# RECORDS SUPPLIED
Lemma padding_whole src : (length (AddPKCSPadding src) mod BlockSize = 0)%nat ∧ (BlockSize <= length (AddPKCSPadding src))%nat.
Proof.
  unfold AddPKCSPadding. rewrite length_app, length_replicate.
  pose proof (Nat.mod_upper_bound (length src) BlockSize ltac:(done)) as Hlt. pose proof (Nat.div_mod_eq (length src) BlockSize) as Heq.
  set (q := (length src / BlockSize)%nat) in *. set (r := (length src mod BlockSize)%nat) in *.
  replace (length src + (BlockSize - r))%nat with ((q + 1) * BlockSize)%nat by lia. split; [apply Nat.Div0.mod_mul|unfold BlockSize; lia].
Qed.
Lemma RemovePKCSPadding_Add src : RemovePKCSPadding (AddPKCSPadding src) = Ok src.
Proof.
  destruct (padding_whole src) as [_ Hle]. unfold RemovePKCSPadding. unfold AddPKCSPadding in *.
  pose proof (Nat.mod_upper_bound (length src) BlockSize ltac:(done)) as Hlt.
  set (p := (BlockSize - length src mod BlockSize)%nat) in *. assert (0 < p <= BlockSize)%nat as Hp by lia.
  assert (last (src ++ replicate p (Z.of_nat p)) = Some (Z.of_nat p)) as ->.
  { destruct p as [|p']; [lia|]. rewrite replicate_S_end, app_assoc. apply last_snoc. }
  rewrite decide_False by lia. f_equal. rewrite length_app, length_replicate, Nat2Z.id.
  replace (length src + p - p)%nat with (length src) by lia. apply take_app_length.
Qed.

(** ** Chained encryption *)

(** The cipher of [crypto/aes] under a key, and the hash of keys. *)
Class BlockCipher := {
  aes_Encrypt : list Z → list Z → list Z;
  aes_Decrypt : list Z → list Z → list Z;
  DoubleHashB : list Z → list Z;
  aes_Encrypt_block key b : length b = BlockSize → Forall is_byte b →
    length (aes_Encrypt key b) = BlockSize ∧ Forall is_byte (aes_Encrypt key b);
  aes_Decrypt_Encrypt key b : length b = BlockSize → Forall is_byte b → aes_Decrypt key (aes_Encrypt key b) = b;
}.
Lemma groups_serves f ips fuel i : serves f ips → Forall (λ ip, length ip = IPv6len) ips → ips ≠ [] →
  (i * concurrentNum <= length ips < (i + fuel) * concurrentNum)%nat →
  groups fuel i f (take (i * concurrentNum) ips) = Some (Ok ips).
Proof.
  intros Hs Hlen Hne. revert i. induction fuel as [|fuel IH]; intros i Hi; [lia|]. cbn [groups].
  destruct (group_serves f ips i Hs Hlen) as [Hc Hcol]. cbn zeta in Hc, Hcol. rewrite Hcol, Hc.
  assert (take (i * concurrentNum) ips ++ take concurrentNum (drop (i * concurrentNum) ips) = take (S i * concurrentNum) ips) as Happ.
  { change (S i * concurrentNum)%nat with (concurrentNum + i * concurrentNum)%nat. rewrite Nat.add_comm, take_take_drop. done. }
  rewrite Happ. assert (take (S i * concurrentNum) ips ≠ []) as Hne'.
  { destruct ips; [done|]. unfold concurrentNum. done. }
  destruct (take (S i * concurrentNum) ips) as [|ip l] eqn:Ht; [done|]. rewrite <- Ht.
  rewrite length_take, length_drop. case_decide as Hlt.
  - do 2 f_equal. apply take_ge. lia.
  - apply IH. lia.
Qed.

(** The addresses that are served come back as one string of bytes. *)
Lemma FromDomain_serves f b fuel : (length b mod IPv6len = 0)%nat → b ≠ [] → serves f (chunks b) →
  (length b / IPv6len < fuel * concurrentNum)%nat → FromDomain fuel f = Some (Ok b).
Proof.
  intros Hm Hne Hs Hfuel. unfold FromDomain.
  pose proof (chunks_length b Hm) as Hlen. assert (length (chunks b) = length b / IPv6len)%nat as Hcl.
  { unfold chunks. by rewrite length_fmap, length_seq. }
  assert (chunks b ≠ []) as Hcne.
  { intros Hnil. apply Hne. rewrite <- (concat_chunks b Hm), Hnil. done. }
  pose proof (groups_serves f (chunks b) fuel 0 Hs Hlen Hcne) as Hg. change (take (0 * concurrentNum) (chunks b)) with (@nil (list Z)) in Hg. rewrite Hg by (rewrite Hcl; lia).
  do 2 f_equal. unfold FromIPv6. rewrite <- (concat_chunks b Hm) at 2. f_equal. clear -Hlen.
  induction Hlen as [|ip ips Hip _ IH]; [done|]. rewrite fmap_cons. f_equal; [|exact IH]. unfold IPv6len. rewrite <- Hip. apply take_app_length.
Qed.

(** ** The zone *)

(** The records of a zone.  A dotted quad is no value of an AAAA record: a zone with
    such a line cannot be loaded. *)
Record AAAA := MkAAAA { rr_domain : string; rr_index : nat; rr_ip : list Z }.
Definition readLine (l : line) : option AAAA :=
  match ln_ip l with Hextets ip => Some (MkAAAA (ln_domain l) (ln_index l) ip) | DottedQuad _ => None end.
Definition readZone (lines : list line) : option (list AAAA) := mapM readLine lines.

(** The address of a name in the zone, and a DNS that has loaded the zone and answers
    from it. *)
Definition zoneLookup (zone : list AAAA) (domain : string) (index : nat) : option (list Z) :=
  rr_ip <$> list.head (filter (λ l, rr_domain l = domain ∧ rr_index l = index) zone).
Definition zoneServes (lookup : string → nat → nat → answer) (lines : list line) : Prop :=
  ∃ zone, readZone lines = Some zone ∧ ∀ domain index, served (lookup domain) index (zoneLookup zone domain index).

Definition printAAAA (r : AAAA) : line := MkLine (rr_domain r) (rr_index r) (IP_String (rr_ip r)).
Lemma readLine_print r : readLine (printAAAA r) = Some r ∨ readLine (printAAAA r) = None.
Proof. unfold readLine, printAAAA, IP_String. cbn [ln_ip ln_domain ln_index]. destruct r. case_decide; auto. Qed.
Lemma readZone_print zone zone' : readZone (printAAAA <$> zone) = Some zone' → zone' = zone.
Proof.
  unfold readZone. revert zone'. induction zone as [|r zone IH]; intros zone' Hz; [by injection Hz as <-|].
  apply mapM_Some_1, Forall2_cons_inv_l in Hz as (r' & zone1 & Hr & Hz%mapM_Some_2 & ->).
  rewrite (IH zone1 Hz). destruct (readLine_print r); congruence.
Qed.

Lemma zone_other lines lines' domain index : Forall (λ l, rr_domain l ≠ domain) lines →
  zoneLookup (lines ++ lines') domain index = zoneLookup lines' domain index.
Proof.
  intros Hl. unfold zoneLookup. rewrite filter_app. replace (filter _ lines) with (@nil AAAA); [done|]. symmetry.
  induction Hl as [|l lines Hne _ IH]; [done|]. rewrite filter_cons_False; [done|]. by intros [? _].
Qed.
Lemma zone_imap k ips lines domain index : Forall (λ l, rr_domain l ≠ domain) lines →
  zoneLookup (imap (λ i, MkAAAA domain (k + i)) ips ++ lines) domain (k + index) = ips !! index.
Proof.
  intros Hl. revert k index. induction ips as [|ip ips IH]; intros k index.
  - cbn [imap app]. rewrite <- (app_nil_r lines). by rewrite zone_other.
  - rewrite imap_cons. cbn [app]. unfold zoneLookup. destruct index as [|index].
    + by rewrite filter_cons_True by done.
    + rewrite filter_cons_False by (cbn; intros [_ ?]; lia). specialize (IH (S k) index).
      change ((ip :: ips) !! S index) with (ips !! index). rewrite <- IH. unfold zoneLookup. replace (S k + index)%nat with (k + S index)%nat by lia. do 4 f_equal.
      apply imap_ext. intros i x _. cbn. f_equal. lia.
Qed.

Lemma bytes_string_bytes s : bytes_string (string_bytes s) = s.
Proof.
  unfold bytes_string, string_bytes. rewrite <- list_fmap_compose. rewrite <- (String.string_of_list_ascii_of_string s) at 2. f_equal.
  generalize (String.list_ascii_of_string s). intros l. induction l as [|c l IH]; [done|]. rewrite fmap_cons. f_equal; [|exact IH].
  cbn. by rewrite N2Z.id, ascii_N_embedding.
Qed.
Lemma linesOf_whole domain b : (length b mod IPv6len = 0)%nat → linesOf domain b = Ok (printAAAA <$> imap (MkAAAA domain) (chunks b)).
Proof. intros Hm. unfold linesOf, ToIPv6. rewrite decide_False by (intros Hn; done). cbn [result_bind]. by rewrite fmap_imap. Qed.
Lemma imap_domain d domain ips : d ≠ domain → Forall (λ l, rr_domain l ≠ domain) (imap (MkAAAA d) ips).
Proof.
  intros Hne. apply Forall_lookup. intros i l Hl. rewrite list_lookup_imap in Hl. apply fmap_Some in Hl as (ip & _ & ->). exact Hne.
Qed.
(** The bytes of one domain of the zone, whatever lines come before and after. *)
Lemma zone_FromDomain lookup lines1 lines2 domain b fuel : (length b mod IPv6len = 0)%nat → b ≠ [] →
  Forall (λ l, rr_domain l ≠ domain) lines1 → Forall (λ l, rr_domain l ≠ domain) lines2 →
  (∀ domain' index, served (lookup domain') index (zoneLookup (lines1 ++ imap (MkAAAA domain) (chunks b) ++ lines2) domain' index)) →
  (length (lines1 ++ imap (MkAAAA domain) (chunks b) ++ lines2) < fuel * concurrentNum)%nat →
  FromDomain fuel (lookup domain) = Some (Ok b).
Proof.
  intros Hm Hne H1l H2l Hs Hfuel. apply FromDomain_serves; [done..| |].
  - intros index. specialize (Hs domain index). rewrite zone_other in Hs by done.
    assert (zoneLookup (imap (MkAAAA domain) (chunks b) ++ lines2) domain index = chunks b !! index) as Hz
      by exact (zone_imap 0 (chunks b) lines2 domain index H2l).
    by rewrite Hz in Hs.
  - rewrite !length_app, length_imap in Hfuel. unfold chunks in Hfuel. rewrite length_fmap, length_seq in Hfuel.
    unfold IPv6len. lia.
Qed.

(** The conditions of [zone_FromDomain]: whole addresses, other domains, the zone. *)
Ltac zone_side :=
  match goal with
  | |- Forall _ _ => repeat (apply Forall_app; split); first [by apply Forall_nil|by apply imap_domain]
  | |- (_ mod _ = 0)%nat => first [done|by repeat match goal with Hz : length _ = _ |- _ => rewrite Hz; clear Hz end]
  | |- _ ≠ [] => let Hz := fresh in intros Hz; apply (f_equal length) in Hz; cbn [length] in Hz; unfold BlockSize, HashSize in *; lia
  | |- _ => by rewrite ?app_nil_r, <- ?app_assoc
  end.

Section roundtrip.
Context `{SeedEnv}.
(* ===== verification/SubmitProps.v ===== *)
(** * Submitted transactions

    Whatever the network loses, a client puts a transaction at most once into the queue
    of the block producer, signed, with its own address and the nonce the block
    producer gave it; the chain admits it and reports it; and the database a client is
    told of is the one the ledger creates. *)
From S2P Require Import Prelude Hash Types Block MetaState MetaView MetaTx Ledger LedgerRefine Sample Supply Database.
From S2P Require Import Storage StorageProps Branch Chain ForkChoice ChainProps SqlTypes Submit.
From Stdlib Require Import String ZArith Lia.
From stdpp Require Import base list gmap strings.
Local Open Scope Z_scope.

(** The hash of a transaction is that of its header. *)
Class TxMarshal `{BlockEnv} := {
  marshal_transfer h m i i' : MarshalHash_Transaction (TxTransfer (MkSigned h m i)) = MarshalHash_Transaction (TxTransfer (MkSigned h m i'));
  marshal_create h m i i' : MarshalHash_Transaction (TxCreateDatabase (MkSigned h m i)) = MarshalHash_Transaction (TxCreateDatabase (MkSigned h m i'));
  marshal_permission h m i i' : MarshalHash_Transaction (TxUpdatePermission (MkSigned h m i)) = MarshalHash_Transaction (TxUpdatePermission (MkSigned h m i'));
}.

Section submissions.
Context `{TxMarshal}.
Implicit Types (w : bpWorld) (ds : driverState).

Inductive submission :=
| SubCreate (meta : CreateMeta)
| SubPermission (targetUser targetChain : AccountAddress) (perm : option UserPermission)
| SubTransfer (targetUser : AccountAddress) (amount : Z) (tokenType : TokenType).

Definition submit ds (clock : Z) (sub : submission) : GoM bpWorld error Hash :=
  match sub with
  | SubCreate meta => '(h, _) ← Create ds clock meta; mret h
  | SubPermission user chain perm => UpdatePermission ds clock user chain perm
  | SubTransfer user amount tokenType => TransferToken ds clock user amount tokenType
  end.

(** The transaction a submission asks for. *)
Definition createHeader (addr : AccountAddress) (meta : CreateMeta) (nonce : Z) : CreateDatabaseHeader :=
  MkCreateDatabaseHeader addr (cm_ResourceMeta meta) (orDefault (cm_GasPrice meta) DefaultGasPrice)
    (orDefault (cm_AdvancePayment meta) DefaultAdvancePayment) Particle nonce.
Definition asks (sub : submission) (addr : AccountAddress) (nonce : Z) (tx : Transaction) : Prop :=
  match sub, tx with
  | SubCreate meta, TxCreateDatabase t => tx_Header t = createHeader addr meta nonce
  | SubPermission user chain perm, TxUpdatePermission t => tx_Header t = MkUpdatePermissionHeader chain user perm nonce
  | SubTransfer user amount tokenType, TxTransfer t => tx_Header t = MkTransferHeader addr user nonce amount tokenType
  | _, _ => False
  end.
Definition addressOf (key : PrivateKey) : AccountAddress := THashH (pub_Serialize (key_PubKey key)).

(** ** Calls *)

Lemma nonceCall w addr r w' : requestBP (NextAccountNonce addr) w = (r, w') →
  bw_chain w' = bw_chain w ∧ bw_pendingAddTxReqs w' = bw_pendingAddTxReqs w ∧ (∀ n, r = Ok n → Chain_nextNonce (bw_chain w) addr = Ok n).
Proof.
  unfold requestBP, NextAccountNonce. go_unfold. change (bw_chain (nextCall w)) with (bw_chain w).
  destruct (bw_net w (bw_calls w)); [|intros [= <- <-]; split_and!; done|destruct (Chain_nextNonce _ _)];
    intros [= <- <-]; split_and!; done.
Qed.
Lemma addCall w req r w' : requestBP (AddTx req) w = (r, w') →
  bw_chain w' = bw_chain w ∧
  (bw_pendingAddTxReqs w' = bw_pendingAddTxReqs w ∧ (∀ a, r ≠ Ok a) ∨ bw_pendingAddTxReqs w' = bw_pendingAddTxReqs w ++ [req]).
Proof.
  unfold requestBP, AddTx. go_unfold. destruct (bw_net w (bw_calls w)); intros [= <- <-]; (split; [done|]); [by right|by left|by right].
Qed.
Lemma wrapped_inv {A} (m : GoM bpWorld error A) w r w' : wrapped m w = (r, w') → ∃ r0, m w = (r0, w') ∧ ∀ a, r = Ok a ↔ r0 = Ok a.
Proof.
  unfold wrapped. go_unfold. destruct (m w) as [[a|e|] w1]; intros [= <- <-]; eexists; (split; [done|]); intros a'; naive_solver.
Qed.

(** ** Signatures *)

Definition kind {Hd} (mk : Signed Hd → Transaction) : Prop :=
  (∀ h m i i', MarshalHash_Transaction (mk (MkSigned h m i)) = MarshalHash_Transaction (mk (MkSigned h m i'))) ∧
  (∀ t, Tx_Verify (mk t) = HSV_Verify (MarshalHash_Transaction (mk t)) (tx_HSV t)).
Lemma kind_create : kind TxCreateDatabase.
Proof. split; [apply marshal_create|done]. Qed.
Lemma kind_permission : kind TxUpdatePermission.
Proof. split; [apply marshal_permission|done]. Qed.
Lemma kind_transfer : kind TxTransfer.
Proof. split; [apply marshal_transfer|done]. Qed.

Lemma Tx_Sign_spec {Hd} (mk : Signed Hd → Transaction) t key t' : kind mk → Tx_Sign mk t key = Ok t' →
  Tx_Verify (mk t') = None ∧ tx_Header t' = tx_Header t ∧ hsv_Signee (tx_HSV t') = Some (key_PubKey key).
Proof.
  intros [Hm Hv] Hs. unfold Tx_Sign in Hs. destruct (HSV_Sign _ _ _) as [i| |] eqn:Hi; [|done..]. injection Hs as <-.
  split_and!; [|done|].
  - rewrite Hv. cbn [tx_HSV]. apply HSV_Sign_Verify in Hi. destruct t as [h m i0]. cbn [tx_Header tx_Mixin]. by rewrite (Hm h m i i0).
  - cbn [tx_HSV]. unfold HSV_Sign, HSV_SetHash, HSV_SignHash in Hi. destruct (MarshalHash_Transaction _); [|done].
    cbn [result_bind hsv_DataHash] in Hi. destruct (key_Sign _ _); [|done]. by injection Hi as <-.
Qed.

(** ** Sending *)

(** An error path that keeps values and effects. *)
Definition transparent (f : ∀ A, GoM bpWorld error A → GoM bpWorld error A) : Prop := ∀ A m w r w',
  f A m w = (r, w') → ∃ r0, m w = (r0, w') ∧ ∀ a, r = Ok a ↔ r0 = Ok a.
Lemma transparent_wrapped : transparent (@wrapped _).
Proof. intros A m w r w'. apply wrapped_inv. Qed.
Lemma transparent_id : transparent (λ _ m, m).
Proof. intros A m w r w' Hm. by exists r. Qed.

(** A request is queued at most once, and whenever the call succeeds. *)
Definition queued {A} (addr : AccountAddress) (ttl : Z) (form : Z → Transaction → Prop) (out : Z → Transaction → A → Prop)
    w (r : GoResult error A) w' : Prop :=
  bw_chain w' = bw_chain w ∧
  (bw_pendingAddTxReqs w' = bw_pendingAddTxReqs w ∧ (∀ a, r ≠ Ok a) ∨
   ∃ nonce tx, bw_pendingAddTxReqs w' = bw_pendingAddTxReqs w ++ [MkAddTxReq ttl (Some tx)] ∧
     Chain_nextNonce (bw_chain w) addr = Ok nonce ∧ form nonce tx ∧ Tx_Verify tx = None ∧ ∀ a, r = Ok a → out nonce tx a).
Lemma scan_print_int n r :
  Z.abs n < 2 ^ 63 -> ends_number r = true ->
  scan_number (print_int n ++ r) = Some (PInt n, r).
Proof.
  intros Hn Hr. unfold print_int. destruct (n <? 0) eqn:E; bdestr.
  - pose proof (scan_digits (- n) r ltac:(lia) Hr) as H.
    destruct (digits_head (digit_fuel (- n)) (- n) []) as (c & t & Heq & Hc & Hz);
      [unfold digit_fuel; lia|apply digit_fuel_enough; lia|].
    rewrite Heq in *. cbn [app] in *. unfold scan_number in *.
    assert ((c =? 45) = false) as Hc45.
    { unfold is_dig in Hc. bdestr. apply Z.eqb_neq. lia. }
    rewrite Hc45 in H. change (45 =? 45) with true. cbv beta iota in H |- *.
    destruct (if c =? 48 then Some ([c], t ++ r)
              else if is_dig c then Some (span_digits (c :: t ++ r)) else None)
      as [[ds r0]|]; [|discriminate].
    destruct (scan_fraction r0) as [[fr|] r1], (scan_exponent r1) as [[ex|] r2];
      try discriminate.
    destruct (_ <=? _)%nat; [|discriminate]. simplify_eq.
    do 3 f_equal. lia.
  - apply scan_digits; [lia|done].
Qed.

Lemma strip_prefix_ne a p b s : a <> b -> strip_prefix (a :: p) (b :: s) = None.
Proof. intros H. cbn [strip_prefix]. by rewrite (proj2 (Z.eqb_neq a b) H). Qed.

Lemma strip_prefix_eq a p s : strip_prefix (a :: p) (a :: s) = strip_prefix p s.
Proof. cbn [strip_prefix]. by rewrite Z.eqb_refl. Qed.

(** No word of the grammar starts with a digit or is a signed number. *)
Lemma scan_word_int n r : scan_word WORDS (print_int n ++ r) = None.
Proof.
  assert (forall m, 0 <= m -> exists c t, digits (digit_fuel m) m [] = c :: t
            /\ 48 <= c <= 57) as Hd.
  { intros m Hm. destruct (digits_head (digit_fuel m) m []) as (c & t & Heq & Hc & _);
      [unfold digit_fuel; lia|apply digit_fuel_enough; lia|].
    exists c, t. unfold is_dig in Hc. bdestr. split; [exact Heq|lia]. }
  unfold print_int, WORDS. destruct (n <? 0) eqn:E; bdestr.
  - destruct (Hd (- n) ltac:(lia)) as (c & t & -> & Hc). cbn [app scan_word].
    rewrite strip_prefix_eq, !strip_prefix_ne by lia. done.
  - destruct (Hd n ltac:(lia)) as (c & t & -> & Hc). cbn [app scan_word].
    rewrite !strip_prefix_ne by lia. done.
Qed.

(** ASCII text: each code point survives escaping. *)
Lemma utf8_decode_ascii s : ascii_str s = true -> utf8_decode (bytes_of s) = Some (bytes_of s).
Proof.
  induction s as [|c s IH]; cbn; intros H; [done|].
  apply andb_true_iff in H as [Hc Hs]. unfold in_range in Hc. bdestr.
  replace (code c <? 128) with true by (symmetry; apply Z.ltb_lt; lia).
  by rewrite (IH Hs).
Qed.

Lemma str_of_points_ascii s : ascii_str s = true -> str_of_points (bytes_of s) = s.
Proof.
  induction s as [|c s IH]; cbn; intros H; [done|].
  apply andb_true_iff in H as [Hc Hs]. unfold in_range in Hc. bdestr.
  unfold utf8_encode.
  replace (code c <? 128) with true by (symmetry; apply Z.ltb_lt; lia).
  cbn. rewrite chr_code. f_equal. by apply IH.
Qed.

Lemma scan_escape u r :
  0 <= u < 128 -> scan_string (escape u ++ r) = prod_map (cons u) id <$> scan_string r.
Proof.
  intros Hu. assert (exists k : nat, (k < 128)%nat /\ u = Z.of_nat k) as (k & Hk & ->).
  { exists (Z.to_nat u). lia. }
  do 128 (destruct k as [|k]; [reflexivity|]). lia.
Qed.

Lemma scan_escapes s r :
  ascii_str s = true ->
  scan_string (List.concat (map escape (bytes_of s)) ++ 34 :: r) = Some (bytes_of s, r).
Proof.
  induction s as [|c s IH]; cbn; intros H; [done|].
  apply andb_true_iff in H as [Hc Hs]. unfold in_range in Hc. bdestr.
  rewrite <- app_assoc, scan_escape by lia. by rewrite (IH Hs).
Qed.

Lemma scan_print_string s r :
  ascii_str s = true -> exists t, print_string s ++ r = 34 :: t /\
    scan_string t = Some (bytes_of s, r).
Proof.
  intros Hs. unfold print_string. rewrite utf8_decode_ascii by done. cbn.
  eexists. split; [reflexivity|]. rewrite <- app_assoc. cbn. by apply scan_escapes.
Qed.

(** ** The document level *)
Definition text (l : list Z) : Prop := Forall (fun c => 1 <= c < 128) l.

Lemma text_app l1 l2 : text (l1 ++ l2) <-> text l1 /\ text l2.
Proof. apply Forall_app. Qed.

Lemma bytes_of_string_of l : text l -> bytes_of (string_of l) = l.
Proof.
  induction 1 as [|c l Hc Hl IH]; cbn; [done|]. rewrite code_chr by lia. by f_equal.
Qed.

Lemma utf8_decode_text l : text l -> utf8_decode l = Some l.
Proof.
  induction 1 as [|c l Hc Hl IH]; cbn; [done|].
  rewrite (proj2 (Z.ltb_lt c 128)) by lia. by rewrite IH.
Qed.

(** Text without zero or high bytes is read as UTF-8. *)
Lemma decode_document_text l : text l -> decode_document l = Some l.
Proof.
  intros Hl. pose proof (utf8_decode_text l Hl) as Hu. unfold decode_document.
  destruct l as [|a l]; [done|]. inversion Hl as [|? ? Ha Hl']; subst.
  rewrite !strip_prefix_ne by lia.
  destruct l as [|b l]; [done|]. inversion Hl' as [|? ? Hb _]; subst.
  assert ((a =? 0) = false) as -> by (apply Z.eqb_neq; lia).
  assert ((b =? 0) = false) as -> by (apply Z.eqb_neq; lia).
  by destruct l as [|c [|d l]].
Qed.
Lemma holds_encoded j l :
  file_safe j = true -> file j = Some (encode l) -> wf_jobs l -> holds j l.
Proof.
  intros Hs Hf Hl. unfold holds, read. rewrite Hs, Hf. cbn [negb].
  rewrite (proj2 (Z.ltb_ge _ _)) by by apply encode_size.
  rewrite loads_encode, jobs_of_json_of, validate_json_of by done.
  by rewrite (proj2 (valid_jobs_spec l) Hl).
Qed.

Definition may_save (me : Z) (j : journal) : Prop :=
  lock_owner j = Some me /\ io_failed j = false.

(** The cases of [save]. *)
Lemma save_cases me l j r j' :
  save me l j = (r, j') ->
  (j' = j /\ r <> Ok tt) \/
  (may_save me j /\ wf_jobs l /\
   ((r = Ok tt /\ write_fault j (writes j) = NoFault
     /\ j' = set_file (Some (encode l)) (count_write j))
    \/ (r = Err (rejected JOURNAL_IO) /\
        (j' = set_io_failed (count_write j)
         \/ j' = set_io_failed (set_file (Some (encode l)) (count_write j)))))).
Proof.
  unfold save. intros H.
  destruct (bool_decide (lock_owner j = Some me)) eqn:E1; cbn [negb] in H;
    [|left; by simplify_eq].
  destruct (io_failed j) eqn:E2; [left; by simplify_eq|].
  rewrite validate_json_of in H. destruct (valid_jobs l) eqn:E3; cbn [negb] in H;
    [|left; by simplify_eq].
  apply valid_jobs_spec in E3. bdestr.
  destruct (MAX_BYTES <? _); [left; by simplify_eq|].
  right. split; [done|]. split; [done|].
  destruct (write_fault _ _) eqn:Ew; simplify_eq; auto.
Qed.

Lemma save_Ok me l j j' :
  save me l j = (Ok tt, j') ->
  may_save me j /\ wf_jobs l /\ j' = set_file (Some (encode l)) (count_write j).
Proof.
  intros H. apply save_cases in H as [[_ []]|(? & ? & [(? & ? & ?)|([=] & _)])]; done.
Qed.

(** A well-formed journal is always saved when the file system obeys. *)
Lemma save_total me l j :
  may_save me j -> wf_jobs l -> write_fault j (writes j) = NoFault ->
  save me l j = (Ok tt, set_file (Some (encode l)) (count_write j)).
Proof.
  intros [Ho Hf] Hl Hw. unfold save. rewrite bool_decide_eq_true_2, Hf by done.
  cbn [negb]. rewrite validate_json_of, (proj2 (valid_jobs_spec l) Hl). cbn [negb].
  rewrite (proj2 (Z.ltb_ge _ _)) by by apply encode_size. by rewrite Hw.
Qed.

(** ** One more event keeps a job well-formed *)

(** The longest run of the state machine: every step raises this rank. *)
Definition rank (s : State) : nat :=
  match s with
  | REQUESTED => 0 | VALIDATED => 1 | STAGING => 2 | STAGED => 3 | STOP_REQUESTED => 4
  | STOPPED => 5 | BACKUP_STARTED => 6 | BACKED_UP => 7 | START_REQUESTED => 8
  | STARTED => 9 | VERIFIED => 10 | COMPLETE => 11 | ROLLING_BACK => 12
  | RESTORED | FAILED | MANUAL_ACTION_REQUIRED => 13
  end.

# ASSIGNMENT
Out of the data above, give again only the lines starting at the one holding "<= 57) as Hd." and ending at the one holding "- destruct (Hd (- n)", unchanged.

# ANSWER SECTION
            /\ 48 <= c <= 57) as Hd.
  { intros m Hm. destruct (digits_head (digit_fuel m) m []) as (c & t & Heq & Hc & _);
      [unfold digit_fuel; lia|apply digit_fuel_enough; lia|].
    exists c, t. unfold is_dig in Hc. bdestr. split; [exact Heq|lia]. }
  unfold print_int, WORDS. destruct (n <? 0) eqn:E; bdestr.
  - destruct (Hd (- n) ltac:(lia)) as (c & t & -> & Hc). cbn [app scan_word].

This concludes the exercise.